Where: The next pile has where the incident happened. The incident happened on a registered device and on a file on that device.
What Happened: The last pile has all the actions that were taken during the incident. A process with the ID 7496, cmd.exe, explorer.exe, and 4 file hashes were all involved with the incident.
|Investigating the “Who”||The analyst took note of the AAD identity’s information and temporarily expanded the alerts related to the identity. The analyst took note of other alerts that happened near the timeline. |
Once an analyst is done with the expanded information, it is important that they collapse that information to make sure that the investigation graph does not get crowded with information that is already processed.
|Investigating the “Where”||The analyst took note of the registered device’s information and temporarily expanded the alerts related to the device. The analyst took note of other alerts that happened near the timeline before collapsing the related alerts.|
|Investigating “What Happened”||The analyst went through the executables found by the investigation graph and used the information from those executables to figure out what happened during the incident.|
The analyst also copied the file hashes generated into virus total to see if any of them are indicators of compromise (IOCs).

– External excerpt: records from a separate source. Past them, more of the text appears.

(** X19.  [shortenPolicyUri] returns "Unknown" for a missing or empty
    URI.  For any other URI the result contains no [#]: it is what
    follows the last [#] of the URI, or the URI itself when there is
    none.  Shortening a non-empty result again changes nothing. *)
Theorem shortened_policy_has_no_hash (uri : string) :
  LogFormat.shortenPolicyUri None = "Unknown"
  /\ LogFormat.shortenPolicyUri (Some "") = "Unknown"
  /\ (uri <> "" ->
      let short := LogFormat.shortenPolicyUri (Some uri) in
      all_chars (fun d => negb (Ascii.eqb d "#")) short = true
      /\ ((exists before, uri = before +:+ "#" +:+ short)
          \/ (all_chars (fun d => negb (Ascii.eqb d "#")) uri = true
              /\ short = uri))
      /\ (short <> "" -> LogFormat.shortenPolicyUri (Some short) = short)).
Proof.
  split; [reflexivity|]. split; [reflexivity|].
  intros Hne. cbv zeta.
  assert (Htruthy : truthy (Some uri) = true).
  { cbn. destruct (String.eqb_spec uri ""); [contradiction | reflexivity]. }
  assert (Hfix : forall s, s <> "" ->
            all_chars (fun d => negb (Ascii.eqb d "#")) s = true ->
            LogFormat.shortenPolicyUri (Some s) = s).
  { intros s Hs Hall. unfold LogFormat.shortenPolicyUri.
    assert (truthy (Some s) = true) as ->.
    { cbn. destruct (String.eqb_spec s ""); [contradiction | reflexivity]. }
    cbn [negb orEmpty]. apply lastIndexOf_None in Hall. now rewrite Hall. }
  assert (Hshort : LogFormat.shortenPolicyUri (Some uri)
                   = match lastIndexOf "#" uri with
                     | Some idx => sliceFrom (S idx) uri
                     | None => uri
                     end).
  { unfold LogFormat.shortenPolicyUri. rewrite Htruthy. cbn [negb orEmpty].
    destruct (lastIndexOf "#" uri); [now rewrite Nat.add_1_r | reflexivity]. }
  rewrite Hshort. clear Hshort.
  destruct (lastIndexOf "#" uri) as [idx|] eqn:Hlast.
  - destruct (lastIndexOf_Some "#" uri idx Hlast) as [Heq Hno].
    split; [exact Hno|]. split.
    + left. exists (substringTo idx uri). exact Heq.
    + intros Hs. now apply Hfix.
  - apply lastIndexOf_None in Hlast. split; [exact Hlast|]. split.
    + right. now split.
    + intros _. now apply Hfix.
Qed.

It is up to the analyst to decide if they need to expand any of these nodes, but most of the actions have diminishing returns when expanded.
|Triage||The analyst was able to find enough information to finish piecing together what had happened during this incident, and they were able to do it in a timely manner because they used an effective investigation methodology.|
The analyst was able to determine that this is a medium severity true positive because using the command prompt to add guest users to an administrator account is an obvious sign of malicious activity.
We will continue to share best practices and lessons learned in future posts on using the investigation graph in customer environments. The investigation graph may continue to evolve, but the underlying methodology will always be useful for keeping priorities straight during investigations.
In closing, consider these three questions when using the Microsoft Sentinel investigation graph in your organization:
- Do we have an effective way of sorting the investigation graph?
- When do we reach the point of diminishing returns by expanding related information?
- Is there an effective training program in place that will allow us to use the investigation graph at its full potential?